**Exercise directions:** Within the entries below, find the portion that opens with the line containing "Fixpoint readIntLoop (n" and closes with the line containing "Ok (values ++ [SqlText". Retype that portion exactly and only.

[Dataset entries]
(** [while (pos < headerLen)] of [parseRecord]; every round advances [pos]
    by at least one, so [headerLen] rounds are enough. *)
Fixpoint readTypes (fuel : nat) (payload : list byte) (headerLen pos : Z)
  (types : list number) : list number :=
  match fuel with
  | O => types
  | S k =>
      if pos <? headerLen then
        let '(st, sn) := readVarint payload pos in
        readTypes k payload headerLen (pos + sn) (types ++ [st])
      else types
  end.

(** [for (let i = 0; i < len; i++) val = val * 256 + payload[dPos + i]] *)
Fixpoint readIntLoop (n : nat) (payload : list byte) (dPos i : Z) (val : number) : number :=
  match n with
  | O => val
  | S k =>
      let val :=
        match val, byteAt payload (dPos + i) with
        | Int v, Some b => Int (fl (v * 256 + b))
        | _, _ => NaN
        end in
      readIntLoop k payload dPos (i + 1) val
  end.

Definition intLens : list Z := [0; 1; 2; 3; 4; 6; 8].

(** One serial type of the value loop of [parseRecord], on [(values, dPos)]. *)
Definition readValue (payload : list byte) (st : number) (acc : list sqlval * Z)
  : result (list sqlval * Z) :=
  let '(values, dPos) := acc in
  match st with
  | NaN => Ok (values ++ [SqlNull], dPos)
  | Int st =>
      if st =? 0 then Ok (values ++ [SqlNull], dPos)
      else if (1 <=? st) && (st <=? 6) then
        let len := default 0 (intLens !! Z.to_nat st) in
        let val := readIntLoop (Z.to_nat len) payload dPos 0 (Int 0) in
        (* Sign extend for negative values *)
        let val :=
          if (0 <? len) && negb (andByte (byteAt payload dPos) 0x80 =? 0)
          then match val with
               | Int v => Int (fl (v - js_shl 1 (len * 8)))
               | NaN => NaN
               end
          else val in
        Ok (values ++ [SqlNum val], dPos + len)
      else if st =? 7 then
        if dPos + 8 <=? Z.of_nat (length payload)
        then Ok (values ++ [SqlFloat (be_combine (slice payload dPos (dPos + 8)))], dPos + 8)
        else Throw "RangeError: Invalid DataView length"
      else if st =? 8 then Ok (values ++ [SqlNum (Int 0)], dPos)
      else if st =? 9 then Ok (values ++ [SqlNum (Int 1)], dPos)
      else if (12 <=? st) && (st mod 2 =? 0) then
        let len := fl (st - 12) / 2 in
        Ok (values ++ [SqlBlob (slice payload dPos (dPos + len))], dPos + len)
      else if (13 <=? st) && (st mod 2 =? 1) then
        let len := fl (st - 13) / 2 in
        Ok (values ++ [SqlText (slice payload dPos (dPos + len))], dPos + len)
      else Ok (values ++ [SqlNull], dPos)
  end.

Fixpoint readValues (payload : list byte) (types : list number) (acc : list sqlval * Z)
  : result (list sqlval) :=
  match types with
  | [] => Ok acc.1
  | st :: rest =>
      acc ← readValue payload st acc;
      readValues payload rest acc
  end.

Definition parseRecord (payload : list byte) : result (list sqlval) :=
  let '(headerLen, hb) := readVarint payload 0 in
  match headerLen with
  | NaN => Ok []   (* pos < NaN is false, and there is no type to decode *)
  | Int headerLen =>
      let types := readTypes (Z.to_nat headerLen) payload headerLen hb [] in
      readValues payload types ([], headerLen)
  end.

(** ** String operations of the query source analyzer *)

Definition chr (a : ascii) : N := Ascii.N_of_ascii a.
Arguments chr a%_char.

Definition DQUOTE : N := 34.
Definition LF : N := 10.
Definition SPACE : N := 32.

Definition inRange (lo hi c : N) : bool := ((lo <=? c) && (c <=? hi))%N.

(** [\w] *)
Definition isWord (c : N) : bool :=
  inRange 48 57 c || inRange 65 90 c || (c =? 95)%N || inRange 97 122 c.

(** [\d] *)
Definition isDigit (c : N) : bool := inRange 48 57 c.

(** [\s], which is also the set removed by [trim]: WhiteSpace and
    LineTerminator code units. *)
Definition isSpace (c : N) : bool :=
  inRange 9 13 c || (c =? 32)%N || (c =? 160)%N || (c =? 0x1680)%N
  || inRange 0x2000 0x200A c || (c =? 0x2028)%N || (c =? 0x2029)%N
  || (c =? 0x202F)%N || (c =? 0x205F)%N || (c =? 0x3000)%N || (c =? 0xFEFF)%N.

(** The complement of [.]: line terminators. *)
Definition isLineTerminator (c : N) : bool :=
  (c =? 10)%N || (c =? 13)%N || (c =? 0x2028)%N || (c =? 0x2029)%N.

Definition isChar (c : N) : N -> bool := fun x => (x =? c)%N.
Definition notChar (c : N) : N -> bool := fun x => negb (x =? c)%N.

(** A literal letter under the [i] flag (without [u]): only the two ASCII
    cases of the letter canonicalize to it. *)
Definition isCI (c : N) : N -> bool := fun x =>
  (x =? c)%N
  || (inRange 65 90 c && (x =? c + 32)%N)
  || (inRange 97 122 c && (x =? c - 32)%N).

Definition clamp (lo hi x : Z) : Z := Z.max lo (Z.min hi x).

(** [s.substring(a, b)] and [s.substring(a)] *)
Definition substring (s : jsstring) (a b : Z) : jsstring :=
  let a := clamp 0 (len s) a in
  let b := clamp 0 (len s) b in
  slice s (Z.min a b) (Z.max a b).

Definition substringFrom (s : jsstring) (a : Z) : jsstring :=
  substring s a (len s).

(** [s.slice(a, b)], negative indices counting from the end *)
Definition sliceStr (s : jsstring) (a b : Z) : jsstring :=
  let rel x := if x <? 0 then Z.max (len s + x) 0 else Z.min x (len s) in
  slice s (rel a) (Z.max (rel a) (rel b)).

Fixpoint startsWith (s prefix : jsstring) : bool :=
  match prefix, s with
  | [], _ => true
  | p :: prefix', c :: s' => (c =? p)%N && startsWith s' prefix'
  | _ :: _, [] => false
  end.

Definition endsWith (s suffix : jsstring) : bool :=
  startsWith (rev s) (rev suffix).

(** [s.indexOf(needle, from)]: candidates [k = from, from + 1, ...]. *)
Fixpoint indexOfLoop (fuel : nat) (s needle : jsstring) (k : nat) : Z :=
  match fuel with
  | O => -1
  | S f =>
      if (k + length needle <=? length s)%nat && startsWith (drop k s) needle
      then Z.of_nat k
      else indexOfLoop f s needle (S k)
  end.

Definition indexOf (s needle : jsstring) (from : Z) : Z :=
  let k := Z.to_nat (clamp 0 (len s) from) in
  indexOfLoop (S (length s - k)) s needle k.

(** [s.lastIndexOf(needle)]: candidates [k = s.length, s.length - 1, ..., 0]. *)
Fixpoint lastIndexOfLoop (k : nat) (s needle : jsstring) : Z :=
  if (k + length needle <=? length s)%nat && startsWith (drop k s) needle
  then Z.of_nat k
  else match k with
       | O => -1
       | S k' => lastIndexOfLoop k' s needle
       end.

Definition lastIndexOf (s needle : jsstring) : Z :=
  lastIndexOfLoop (length s) s needle.

Fixpoint trimStart (s : jsstring) : jsstring :=
  match s with
  | c :: s' => if isSpace c then trimStart s' else s
  | [] => []
  end.

Definition trim (s : jsstring) : jsstring :=
  rev (trimStart (rev (trimStart s))).

(** The global replacement of every doubled double-quote by a single one,
    left to right. *)
Fixpoint unescapeQuotes (s : jsstring) : jsstring :=
  match s with
  | [] => []
  | a :: rest =>
      match rest with
      | b :: rest' =>
          if (a =? DQUOTE)%N && (b =? DQUOTE)%N
          then DQUOTE :: unescapeQuotes rest'
          else a :: unescapeQuotes rest
      | [] => [a]
      end
  end.

(** [s.split(sep)] for a one-character class [sep] *)
Fixpoint splitOn (sep : N -> bool) (s : jsstring) (cur : jsstring) : list jsstring :=
  match s with
  | [] => [cur]
  | c :: s' => if sep c then cur :: splitOn sep s' [] else splitOn sep s' (cur ++ [c])
  end.

(** [set.add(x)] on a [Set] listed in insertion order *)
Definition setAdd (d : list jsstring) (x : jsstring) : list jsstring :=
  if bool_decide (x ∈ d) then d else d ++ [x].

(** ** Regular expressions

    The backtracking matcher of ECMAScript for the constructs the source
    uses: greedy quantifiers with the empty-iteration check, ordered
    alternation, one capturing group, [\b], [^] and [$]. A continuation
    receives the end position and the capture. *)

Inductive regex :=
| REps
| RChar (p : N -> bool)
| RSeq (r1 r2 : regex)
| RAlt (r1 r2 : regex)
| RStar (r : regex)
| ROpt (r : regex)
| RGroup (r : regex)
| RWordB
| RBol
| REol.

Definition RPlus (r : regex) : regex := RSeq r (RStar r).

Fixpoint rseq (l : list regex) : regex :=
  match l with
  | [] => REps
  | [r] => r
  | r :: l' => RSeq r (rseq l')
  end.

(** A literal, case-sensitive or under the [i] flag. *)
Definition RLit (s : string) : regex := rseq ((fun c => RChar (isChar c)) <$> js s).
Definition RLitCI (s : string) : regex := rseq ((fun c => RChar (isCI c)) <$> js s).

Abbreviation capture := (option (nat * nat)).

Section Matcher.

Variable s : jsstring.
Variable R : Type.

Definition wordAt (i : nat) : bool :=
  match s !! i with Some c => isWord c | None => false end.

Definition wordBefore (i : nat) : bool :=
  match i with O => false | S j => wordAt j end.

Fixpoint rmatch (r : regex) (i : nat) (cap : capture)
  (k : nat -> capture -> option R) {struct r} : option R :=
  match r with
  | REps => k i cap
  | RChar p =>
      match s !! i with
      | Some c => if p c then k (S i) cap else None
      | None => None
      end
  | RSeq r1 r2 => rmatch r1 i cap (fun j c => rmatch r2 j c k)
  | RAlt r1 r2 =>
      match rmatch r1 i cap k with
      | Some x => Some x
      | None => rmatch r2 i cap k
      end
  | RStar r1 =>
      (fix loop (n : nat) (i : nat) (cap : capture) {struct n} : option R :=
         match n with
         | O => k i cap
         | S n' =>
             match rmatch r1 i cap
                     (fun j c => if (i <? j)%nat then loop n' j c else None) with
             | Some x => Some x
             | None => k i cap
             end
         end) (length s - i)%nat i cap
  | ROpt r1 =>
      match rmatch r1 i cap (fun j c => if (i <? j)%nat then k j c else None) with
      | Some x => Some x
      | None => k i cap
      end
  | RGroup r1 => rmatch r1 i cap (fun j _ => k j (Some (i, j)))
  | RWordB => if xorb (wordBefore i) (wordAt i) then k i cap else None
  | RBol => if (i =? 0)%nat then k i cap else None
  | REol => if (i =? length s)%nat then k i cap else None
  end.

End Matcher.

(** A successful match: [m.index], the end of the match (the next
    [lastIndex] of a global regex) and the capture [m[1]]. *)
Record rematch := { m_index : nat; m_end : nat; m_cap : capture }.

Definition matchAt (r : regex) (s : jsstring) (i : nat) : option rematch :=
  rmatch s rematch r i None
    (fun j c => Some {| m_index := i; m_end := j; m_cap := c |}).

(** [re.exec(s)] with [lastIndex = i]: the leftmost start from [i] on. *)
Fixpoint execLoop (fuel : nat) (r : regex) (s : jsstring) (i : nat) : option rematch :=
  match matchAt r s i with
  | Some m => Some m
  | None =>
      match fuel with
      | O => None
      | S f => execLoop f r s (S i)
      end
  end.

Definition exec (r : regex) (s : jsstring) (lastIndex : nat) : option rematch :=
  if (lastIndex <=? length s)%nat
  then execLoop (length s - lastIndex) r s lastIndex
  else None.

(** [while ((m = re.exec(s)) !== null)] for a global regex: the matches in
    order. Every regex iterated in the source consumes at least one code
    unit per match, so the next search starts strictly further right. *)
Fixpoint execAllLoop (fuel : nat) (r : regex) (s : jsstring) (lastIndex : nat)
  : list rematch :=
  match fuel with
  | O => []
  | S f =>
      match exec r s lastIndex with
      | None => []
      | Some m => m :: execAllLoop f r s (m_end m)
      end
  end.

Definition execAll (r : regex) (s : jsstring) : list rematch :=
  execAllLoop (S (length s)) r s 0.

(** [re.test(s)] and [s.match(re)] of a regex without the [g] flag *)
Definition test (r : regex) (s : jsstring) : bool :=
  bool_decide (is_Some (exec r s 0)).

(** The text of the whole match and of the group. *)
Definition matched (s : jsstring) (m : rematch) : jsstring :=
  take (m_end m - m_index m) (drop (m_index m) s).

Definition group1 (s : jsstring) (m : rematch) : jsstring :=
  match m_cap m with
  | Some (a, b) => take (b - a) (drop a s)
  | None => []
  end.

(** [s.replace(re, '')] for a regex without the [g] flag *)
Definition removeFirst (r : regex) (s : jsstring) : jsstring :=
  match exec r s 0 with
  | Some m => take (m_index m) s ++ drop (m_end m) s
  | None => s
  end.

(** ** Query source analyzer *)

Module Query.
Record t := {
  name : jsstring;
  code : jsstring;
  fileName : jsstring;
  dependencies : list jsstring;
  externalRefs : option (list jsstring)   (* absent on connection-only queries *)
}.
End Query.

(** The loops of [stripCS]: the outer loop is [InCode]; the four inner
    loops are entered after their opening delimiter has been copied or
    blanked ([InLine] is entered on the first slash itself). *)
Inductive stripMode := InCode | InQuotedId | InString | InBlock | InLine.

**Task answer:**
Fixpoint readIntLoop (n : nat) (payload : list byte) (dPos i : Z) (val : number) : number :=
  match n with
  | O => val
  | S k =>
      let val :=
        match val, byteAt payload (dPos + i) with
        | Int v, Some b => Int (fl (v * 256 + b))
        | _, _ => NaN
        end in
      readIntLoop k payload dPos (i + 1) val
  end.

Definition intLens : list Z := [0; 1; 2; 3; 4; 6; 8].

(** One serial type of the value loop of [parseRecord], on [(values, dPos)]. *)
Definition readValue (payload : list byte) (st : number) (acc : list sqlval * Z)
  : result (list sqlval * Z) :=
  let '(values, dPos) := acc in
  match st with
  | NaN => Ok (values ++ [SqlNull], dPos)
  | Int st =>
      if st =? 0 then Ok (values ++ [SqlNull], dPos)
      else if (1 <=? st) && (st <=? 6) then
        let len := default 0 (intLens !! Z.to_nat st) in
        let val := readIntLoop (Z.to_nat len) payload dPos 0 (Int 0) in
        (* Sign extend for negative values *)
        let val :=
          if (0 <? len) && negb (andByte (byteAt payload dPos) 0x80 =? 0)
          then match val with
               | Int v => Int (fl (v - js_shl 1 (len * 8)))
               | NaN => NaN
               end
          else val in
        Ok (values ++ [SqlNum val], dPos + len)
      else if st =? 7 then
        if dPos + 8 <=? Z.of_nat (length payload)
        then Ok (values ++ [SqlFloat (be_combine (slice payload dPos (dPos + 8)))], dPos + 8)
        else Throw "RangeError: Invalid DataView length"
      else if st =? 8 then Ok (values ++ [SqlNum (Int 0)], dPos)
      else if st =? 9 then Ok (values ++ [SqlNum (Int 1)], dPos)
      else if (12 <=? st) && (st mod 2 =? 0) then
        let len := fl (st - 12) / 2 in
        Ok (values ++ [SqlBlob (slice payload dPos (dPos + len))], dPos + len)
      else if (13 <=? st) && (st mod 2 =? 1) then
        let len := fl (st - 13) / 2 in
        Ok (values ++ [SqlText (slice payload dPos (dPos + len))], dPos + len)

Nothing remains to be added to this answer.